Exact reproduction of the following data is required.

^^^^^^^^^^^^^^^^

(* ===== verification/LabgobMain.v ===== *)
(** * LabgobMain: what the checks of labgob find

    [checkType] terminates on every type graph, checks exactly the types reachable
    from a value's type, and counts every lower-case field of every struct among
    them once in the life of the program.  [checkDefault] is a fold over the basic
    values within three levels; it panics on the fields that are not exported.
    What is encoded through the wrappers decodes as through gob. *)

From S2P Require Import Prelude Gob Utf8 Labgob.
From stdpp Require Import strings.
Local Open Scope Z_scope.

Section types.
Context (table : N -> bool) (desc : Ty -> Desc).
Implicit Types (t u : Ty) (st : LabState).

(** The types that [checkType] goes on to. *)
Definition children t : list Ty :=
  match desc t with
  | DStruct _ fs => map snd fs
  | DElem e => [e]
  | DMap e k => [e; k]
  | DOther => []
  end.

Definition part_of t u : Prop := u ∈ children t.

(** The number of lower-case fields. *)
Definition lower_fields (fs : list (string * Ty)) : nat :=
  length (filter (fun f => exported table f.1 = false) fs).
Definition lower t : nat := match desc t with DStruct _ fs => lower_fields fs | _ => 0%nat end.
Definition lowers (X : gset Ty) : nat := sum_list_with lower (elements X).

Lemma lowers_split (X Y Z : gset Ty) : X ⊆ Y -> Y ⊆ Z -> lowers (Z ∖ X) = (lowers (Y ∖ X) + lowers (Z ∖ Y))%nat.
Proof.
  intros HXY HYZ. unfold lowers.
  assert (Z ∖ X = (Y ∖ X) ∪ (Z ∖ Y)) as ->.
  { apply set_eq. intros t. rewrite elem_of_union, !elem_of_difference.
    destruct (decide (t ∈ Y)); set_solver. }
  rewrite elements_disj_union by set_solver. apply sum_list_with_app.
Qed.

^^^^^^^^^^^^^^^^

-- Result --
(* ===== verification/LabgobMain.v ===== *)
(** * LabgobMain: what the checks of labgob find

    [checkType] terminates on every type graph, checks exactly the types reachable
    from a value's type, and counts every lower-case field of every struct among
    them once in the life of the program.  [checkDefault] is a fold over the basic
    values within three levels; it panics on the fields that are not exported.
    What is encoded through the wrappers decodes as through gob. *)

From S2P Require Import Prelude Gob Utf8 Labgob.
From stdpp Require Import strings.
Local Open Scope Z_scope.

Section types.
Context (table : N -> bool) (desc : Ty -> Desc).
Implicit Types (t u : Ty) (st : LabState).

(** The types that [checkType] goes on to. *)
Definition children t : list Ty :=
  match desc t with
  | DStruct _ fs => map snd fs
  | DElem e => [e]
  | DMap e k => [e; k]
  | DOther => []
  end.

Definition part_of t u : Prop := u ∈ children t.

(** The number of lower-case fields. *)
Definition lower_fields (fs : list (string * Ty)) : nat :=
  length (filter (fun f => exported table f.1 = false) fs).
Definition lower t : nat := match desc t with DStruct _ fs => lower_fields fs | _ => 0%nat end.
Definition lowers (X : gset Ty) : nat := sum_list_with lower (elements X).

Lemma lowers_split (X Y Z : gset Ty) : X ⊆ Y -> Y ⊆ Z -> lowers (Z ∖ X) = (lowers (Y ∖ X) + lowers (Z ∖ Y))%nat.
Proof.
  intros HXY HYZ. unfold lowers.
  assert (Z ∖ X = (Y ∖ X) ∪ (Z ∖ Y)) as ->.
  { apply set_eq. intros t. rewrite elem_of_union, !elem_of_difference.
    destruct (decide (t ∈ Y)); set_solver. }
  rewrite elements_disj_union by set_solver. apply sum_list_with_app.
Qed.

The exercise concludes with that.